Palmerston again found himself in a difficult position. The French, angered by the attack on Acre, increasingly spoke in warlike terms. However, the French cabinet was equally divided between peace and war parties. Though contemporaries criticised Palmerston for his threatening approach to France, Thiers’ policy in Egypt was a direct threat to British interests. Just before the bombardment, Thiers was replaced by Guizot, who was a more pacific individual and had been recalled as French ambassador to London to head the ministry. Instead of ending the crisis without directly involving the French, Palmerston allowed them to re-join the Concert once Mehemet Ali had submitted in early 1841. The agreement of July 1840 was superseded by the Straits Convention of 13 July 1841 that for­bade the passage of foreign warships through the Bosphorus while the Ottoman Empire was at peace and ended the advantages that Russia had gained in 1833. Palmerston regarded his Near East policy as a triumph He had successfully resolved the crisis in conjunction with the Eastern Powers and had not humiliated France by involving her in the 1841 Convention. The Conservatives were willing to back him but his own party and the cabinet was divided. The press was very critical but the Con­servative Lord Aberdeen persuaded The Times to call off its attacks.
 
China and opium
 
The assertiveness Palmerston displayed was not confined to his handling of France in the Near East and Russia in Central Asia. His approach to the Chinese question demonstrated the same approach. Trade with China had always been difficult and was, until the abolition of its monopoly in 1833, under the control of the East India Company. After 1833, the protection of British trade and British citizens fell to the British govern­ment. The result in 1839 was war, though wider issues were involved than opium. Britain was determined to open up the Chinese trade and to compel Peking to adopt normal western diplomatic conventions, but opium smuggling was the flashpoint.

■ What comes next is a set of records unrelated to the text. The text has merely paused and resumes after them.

(* ===== verification/Signature.v ===== *)
(** Model of the encodings of btcec/signature.go: signatures in the DER format, parsed
    with the strict rules or the lax ones. *)

From S2P Require Import Prelude Big PrimeCert Field ScriptNum PubKey.

(** The order of the group and half of it, set when the curve is initialized. *)
Definition curve_N : Z := 0xFFFFFFFFFFFFFFFFFFFFFFFFFFFFFFFEBAAEDCE6AF48A03BBFD25E8CD0364141.
Definition halfOrder : Z := Z.shiftr curve_N 1.

Record Signature := { sig_R : Z; sig_S : Z }.

#[export] Instance Signature_eq_dec : EqDecision Signature.
Proof. solve_decision. Defined.

Definition Signature_IsEqual (sig otherSig : Signature) : bool :=
  (sig_R sig =? sig_R otherSig) && (sig_S sig =? sig_S otherSig).

Definition MinSigLen : Z := 8.

Definition canonicalizeInt (val : Z) : bytes :=
  let b := big_Bytes val in
  let b := if len b =? 0 then [Byte.x00] else b in
  if negb (Z.land (at_ b 0) 0x80 =? 0) then Byte.x00 :: b else b.

(** The error of [canonicalPadding], [None] for nil. *)
Inductive padding_error := errNegativeValue | errExcessivelyPaddedValue.

Definition canonicalPadding (b : bytes) : option padding_error :=
  if Z.land (at_ b 0) 0x80 =? 0x80 then Some errNegativeValue
  else if (1 <? len b) && (at_ b 0 =? 0x00) && negb (Z.land (at_ b 1) 0x80 =? 0x80)
  then Some errExcessivelyPaddedValue
  else None.

Definition Signature_Serialize (sig : Signature) : bytes :=
  let sigS := if halfOrder <? sig_S sig then curve_N - sig_S sig else sig_S sig in
  let rb := canonicalizeInt (sig_R sig) in
  let sb := canonicalizeInt sigS in
  let length := 6 + len rb + len sb in
  mkbytes [0x30; length - 2; 0x02; len rb] ++ rb ++ mkbytes [0x02; len sb] ++ sb.

Definition sig_error {A} (s : string) : outcome A := Err (errorString s).

(** One integer of a signature: the marker has been read, [s] starts with the length
    byte; [tail] is what must be left after it.  Returns the value, what follows it, and
    whether the padding is canonical. *)
Definition parse_int (s : bytes) (room : Z) : option (bytes * bytes) :=
  match s with
  | [] => None
  | l :: s =>
      let n := byte.unsigned l in
      if (n <=? 0) || (len s - room <? n) then None
      else Some (take (Z.to_nat n) s, drop (Z.to_nat n) s)
  end.

(** The slice is trimmed to [siglen+2] bytes, computed on a [byte]: the sum wraps. *)
Definition parseSig (sigStr : bytes) (der : bool) : outcome Signature :=
  if len sigStr <? MinSigLen then sig_error "malformed signature: too short"
  else if negb (at_ sigStr 0 =? 0x30) then sig_error "malformed signature: no header magic"
  else
  let siglen2 := uwrap 8 (at_ sigStr 1 + 2) in
  if (len sigStr <? siglen2) || (siglen2 <? MinSigLen) then sig_error "malformed signature: bad length"
  else
  let sigStr := take (Z.to_nat siglen2) sigStr in
  if negb (at_ sigStr 2 =? 0x02) then sig_error "malformed signature: no 1st int marker"
  else
  match parse_int (drop 3 sigStr) 3 with
  | None => sig_error "malformed signature: bogus R length"
  | Some (rBytes, rest) =>
      match (if der then canonicalPadding rBytes else None) with
      | Some errNegativeValue => sig_error "signature R is negative"
      | Some errExcessivelyPaddedValue => sig_error "signature R is excessively padded"
      | None =>
      if negb (at_ rest 0 =? 0x02) then sig_error "malformed signature: no 2nd int marker"
      else
      match parse_int (drop 1 rest) 0 with
      | None => sig_error "malformed signature: bogus S length"
      | Some (sBytes, rest) =>
          match (if der then canonicalPadding sBytes else None) with
          | Some errNegativeValue => sig_error "signature S is negative"
          | Some errExcessivelyPaddedValue => sig_error "signature S is excessively padded"
          | None =>
          let R := big_SetBytes rBytes in let S := big_SetBytes sBytes in
          if negb (len rest =? 0) then sig_error "malformed signature: bad final length"
          else if negb (0 <? R) then sig_error "signature R isn't 1 or more"
          else if negb (0 <? S) then sig_error "signature S isn't 1 or more"
          else if curve_N <=? R then sig_error "signature R is >= curve.N"
          else if curve_N <=? S then sig_error "signature S is >= curve.N"
          else Ok {| sig_R := R; sig_S := S |}
          end
      end
      end
  end.

Definition ParseSignature (sigStr : bytes) : outcome Signature := parseSig sigStr false.
Definition ParseDERSignature (sigStr : bytes) : outcome Signature := parseSig sigStr true.

(** * Round trip *)

Lemma big_Bytes_head v : 0 < v -> exists b t, big_Bytes v = b :: t /\ byte.unsigned b <> 0.
Proof.
  intros Hv. destruct (big_Bytes v) as [|b t] eqn:E.
  - destruct (big_Bytes_len v Hv) as [Hl _]. rewrite E in Hl. unfold len in Hl. cbn in Hl.
    pose proof (Z.div_pos (Z.log2 v) 8 (Z.log2_nonneg v)). lia.
  - exists b, t. split; [done|]. intros Hb. destruct (big_Bytes_len v Hv) as [_ [Hlo _]].
    pose proof (big_SetBytes_Bytes v) as Hr. rewrite E in Hr, Hlo. rewrite len_cons in Hlo.
    assert (b = Byte.x00) as -> by (apply byte.unsigned_inj; done).
    change (Byte.x00 :: t) with (replicate 1 Byte.x00 ++ t) in Hr. rewrite big_SetBytes_zeros in Hr.
    pose proof (big_SetBytes_range t) as Ht. replace (8 * (1 + len t - 1)) with (8 * len t) in Hlo by lia. lia.
Qed.

(** The bytes of a positive number below the order: canonical, and short enough for the
    one-byte lengths of the format. *)
Lemma canonicalizeInt_spec v :
  0 < v < curve_N ->
  let b := canonicalizeInt v in
  1 <= len b <= 33 /\ big_SetBytes b = v /\ canonicalPadding b = None.
Proof.
  intros Hv. destruct (big_Bytes_head v ltac:(lia)) as (h & t & E & Hh). unfold canonicalizeInt. rewrite E. cbv zeta.
  assert (Hl : len (h :: t) <= 32).
  { rewrite <-E. apply big_Bytes_le; [|lia]. split; [lia|]. eapply Z.lt_trans; [apply Hv|reflexivity]. }
  rewrite len_cons in *. pose proof (len_nonneg t). rewrite (proj2 (Z.eqb_neq (1 + len t) 0)) by lia.
  change (at_ (h :: t) 0) with (byte.unsigned h).
  assert (Hr : big_SetBytes (h :: t) = v) by (rewrite <-E; apply big_SetBytes_Bytes; lia).
  rewrite byte_land_80. destruct (Z.ltb_spec (byte.unsigned h) 128) as [H7|H7]; cbn [negb].
  - split_and!; [rewrite len_cons; lia..|done|]. unfold canonicalPadding. change (at_ (h :: t) 0) with (byte.unsigned h).
    rewrite (proj2 (Z.eqb_neq (byte.unsigned h) 0)), andb_false_r by done. cbn [andb].
    assert (Z.land (byte.unsigned h) 0x80 = 0) as -> by (apply Z.eqb_eq; rewrite byte_land_80; by apply Z.ltb_lt).
    done.
  - split_and!; [rewrite !len_cons; lia..| |].
    + change (Byte.x00 :: h :: t) with (replicate 1 Byte.x00 ++ h :: t). by rewrite big_SetBytes_zeros.
    + unfold canonicalPadding. change (at_ (Byte.x00 :: h :: t) 0) with 0. change (at_ (Byte.x00 :: h :: t) 1) with (byte.unsigned h).
      assert (Z.land (byte.unsigned h) 0x80 = 0x80) as ->
        by (clear -H7; destruct h; (reflexivity || (exfalso; vm_compute in H7; by apply H7))).
      by rewrite !andb_false_r.
Qed.

Lemma parse_int_app (b rest : bytes) room :
  1 <= len b <= 127 -> room <= len rest -> parse_int (byte.of_Z (len b) :: b ++ rest) room = Some (b, rest).
Proof.
  intros Hb Hr. unfold parse_int. rewrite byte.unsigned_of_Z. unfold byte.wrap. rewrite Z.mod_small by lia.
  rewrite (proj2 (Z.leb_gt _ _)), (proj2 (Z.ltb_ge _ _)) by (rewrite ?len_app; lia). cbn [orb].
  by rewrite to_nat_len, take_app_length, drop_app_length.
Qed.

(** The two integers of a signature, in the DER format. *)
Definition der (rb sb : bytes) : bytes :=
  mkbytes [0x30; 6 + len rb + len sb - 2; 0x02; len rb] ++ rb ++ mkbytes [0x02; len sb] ++ sb.

Lemma parseSig_der rb sb strict rest :
  1 <= len rb <= 33 -> 1 <= len sb <= 33 ->
  (strict = true -> canonicalPadding rb = None /\ canonicalPadding sb = None) ->
  0 < big_SetBytes rb < curve_N -> 0 < big_SetBytes sb < curve_N ->
  parseSig (der rb sb ++ rest) strict = Ok {| sig_R := big_SetBytes rb; sig_S := big_SetBytes sb |}.
Proof.
  intros Hr Hs Hp HR HS. set (n := 6 + len rb + len sb).
  assert (El : len (der rb sb) = n) by (unfold der, n; rewrite !len_app; unfold mkbytes; rewrite !len_map; unfold len; cbn; lia).
  unfold parseSig. rewrite len_app, El. pose proof (len_nonneg rest). unfold MinSigLen.
  rewrite (proj2 (Z.ltb_ge _ _)) by (unfold n; lia).
  change (at_ (der rb sb ++ rest) 0) with 0x30. change (at_ (der rb sb ++ rest) 1) with (byte.unsigned (byte.of_Z (n - 2))).
  cbn [Z.eqb Pos.eqb negb]. rewrite byte.unsigned_of_Z. unfold byte.wrap. rewrite (Z.mod_small (n - 2)) by (unfold n; lia).
  rewrite uwrap_id by (unfold is_uint, n; lia). replace (n - 2 + 2) with n by lia.
  rewrite !(proj2 (Z.ltb_ge _ _)) by (unfold n; lia). cbn [orb]. rewrite <-El, to_nat_len, take_app_length.
  change (at_ (der rb sb) 2) with 0x02. cbn [Z.eqb Pos.eqb negb].
  change (drop 3 (der rb sb)) with (byte.of_Z (len rb) :: rb ++ mkbytes [0x02; len sb] ++ sb).
  rewrite parse_int_app by (rewrite ?len_app; unfold mkbytes; rewrite ?len_map; unfold len in *; cbn; lia).
  assert ((if strict then canonicalPadding rb else None) = None) as -> by (destruct strict; [by apply Hp|done]).
  change (at_ (mkbytes [0x02; len sb] ++ sb) 0) with 0x02. cbn [Z.eqb Pos.eqb negb].
  change (drop 1 (mkbytes [0x02; len sb] ++ sb)) with (byte.of_Z (len sb) :: sb).
  pose proof (parse_int_app sb [] 0 ltac:(lia) ltac:(unfold len; cbn; lia)) as Ei. rewrite app_nil_r in Ei. rewrite Ei.
  assert ((if strict then canonicalPadding sb else None) = None) as -> by (destruct strict; [by apply Hp|done]).
  cbn [len length Z.of_nat Z.eqb negb]. rewrite !(proj2 (Z.ltb_lt 0 _)), !(proj2 (Z.leb_gt curve_N _)) by lia. done.
Qed.

(** A signature with its [S] replaced by the smaller of [S] and [N - S]. *)
Definition low_s (sig : Signature) : Signature :=
  {| sig_R := sig_R sig; sig_S := if halfOrder <? sig_S sig then curve_N - sig_S sig else sig_S sig |}.

Lemma low_s_range sig : 0 < sig_S sig < curve_N -> 0 < sig_S (low_s sig) <= halfOrder /\ sig_S (low_s sig) < curve_N.
Proof.
  intros H. cbn [low_s sig_S]. assert (E : curve_N = 2 * halfOrder + 1) by reflexivity. assert (0 < halfOrder) by reflexivity.
  destruct (Z.ltb_spec halfOrder (sig_S sig)); lia.
Qed.

(** A signature with both numbers between 1 and the order of the group, serialized and
    parsed again, strictly or not and whatever follows, is the same signature with the
    smaller of the two equivalent values of [S]; the encoding is at most 72 bytes long. *)
Theorem signature_roundtrip sig strict rest :
  0 < sig_R sig < curve_N -> 0 < sig_S sig < curve_N ->
  parseSig (Signature_Serialize sig ++ rest) strict = Ok (low_s sig) /\
  8 <= len (Signature_Serialize sig) <= 72 /\ 0 < sig_S (low_s sig) <= halfOrder.
Proof.
  intros HR HS. destruct (low_s_range sig HS) as [Hl Hn].
  destruct (canonicalizeInt_spec (sig_R sig) HR) as (Lr & Vr & Pr).
  destruct (canonicalizeInt_spec (sig_S (low_s sig)) ltac:(lia)) as (Ls & Vs & Ps). cbv zeta in *.
  change (Signature_Serialize sig) with (der (canonicalizeInt (sig_R sig)) (canonicalizeInt (sig_S (low_s sig)))).
  split_and!; [|unfold der; rewrite !len_app; unfold mkbytes; rewrite !len_map; unfold len in *; cbn [length]; lia..|lia|lia].
  rewrite parseSig_der by (try done; rewrite ?Vr, ?Vs; lia). by rewrite Vr, Vs.
Qed.

Lemma signature_roundtrip_witness :
  parseSig (Signature_Serialize {| sig_R := 7; sig_S := curve_N - 200 |}) true = Ok {| sig_R := 7; sig_S := 200 |}.
Proof.
  destruct (signature_roundtrip {| sig_R := 7; sig_S := curve_N - 200 |} true []) as [H _]; [split; reflexivity..|].
  rewrite app_nil_r in H. exact H.
Defined.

There was a considerable demand for opium in China and the East India Company made good profits by growing it in India and exporting it in return for Chinese merchandise. The Chinese authorities in the 1830s hesitated between banning opium imports or regulating them. In the late 1830s, those calling for a ban won the argument. The authorities in southern China were unable to board British ships to search for opium and placed the small British trading community at Canton under virtual house arrest. They then attacked The Arrow, a British warship and ordered the suspension of all trade with Britain. Banning trade was one thing but the arrest of British citizens and attacks on British shipping another. Palmerston found himself in the position of having to endorse policy being made by British officials in India and China but did so whole-heartedly. The British government in India had already sent naval assistance to Canton, which had little difficulty in defeating the Chinese fleet sent against it.
 
Palmerston’s handling of the Chinese question was criticised by contempor­aries, though given the limited extent to which he determined the policy much of this criticism was partial. Gladstone raised the question of the morality of the opium trade but his attack was exceptional. To Palmerston the issue was not whether Britain could protect opium smugglers; he did not question the Chinese government’s right to ban the trade. The issue was that British interests in the trading community in Canton, not implicated in the opium trade, were under attack. The Chinese maintained that the community to which criminals belonged should be held accountable for their actions and this notion of collective responsibility was alien to the British concept of individual innocence or guilt. Palmerston did not accept that this gave the Chinese the right to interfere with British subjects. The war was still in progress when the Whigs were defeated in the 1841 election but the incoming Conservative government made no significant change in policy. The war continued until the Chinese made concessions in the Treaty of Nanking of 1842. Five treaty ports were opened up to foreign trade, and not merely to the British, though they did get a special grip on China by the annexation of Hong Kong as a Crown Colony.[2]
 
Britain and the United States
 
Britain had several outstanding disputes with the United States of America especially slavery and the slave trade, the Canadian boundary, and the problem of Texas that resulted from the breakup of Spain’s American empire. Britain had declared the slave trade illegal in 1807. In 1815, the Congress of Vienna, under pressure from Castlereagh also outlawed it. Enforcing the ban proved a more intractable problem. Britain had signed a number of ‘right of search’ treaties with the smaller nations of Europe, permitting British ships to arrest slavers flying their flags. Larger nations were more difficult to convince. Palmerston negotiated treaties of this type with France in 1831 and 1833 and in 1838 almost secured the agreement of all the great powers of Europe to one treaty that would have allowed a common right of search over all slavers. French anger at Palmerston’s handling of the Eastern question led them to withhold ratification and the treaty never became as effective intended.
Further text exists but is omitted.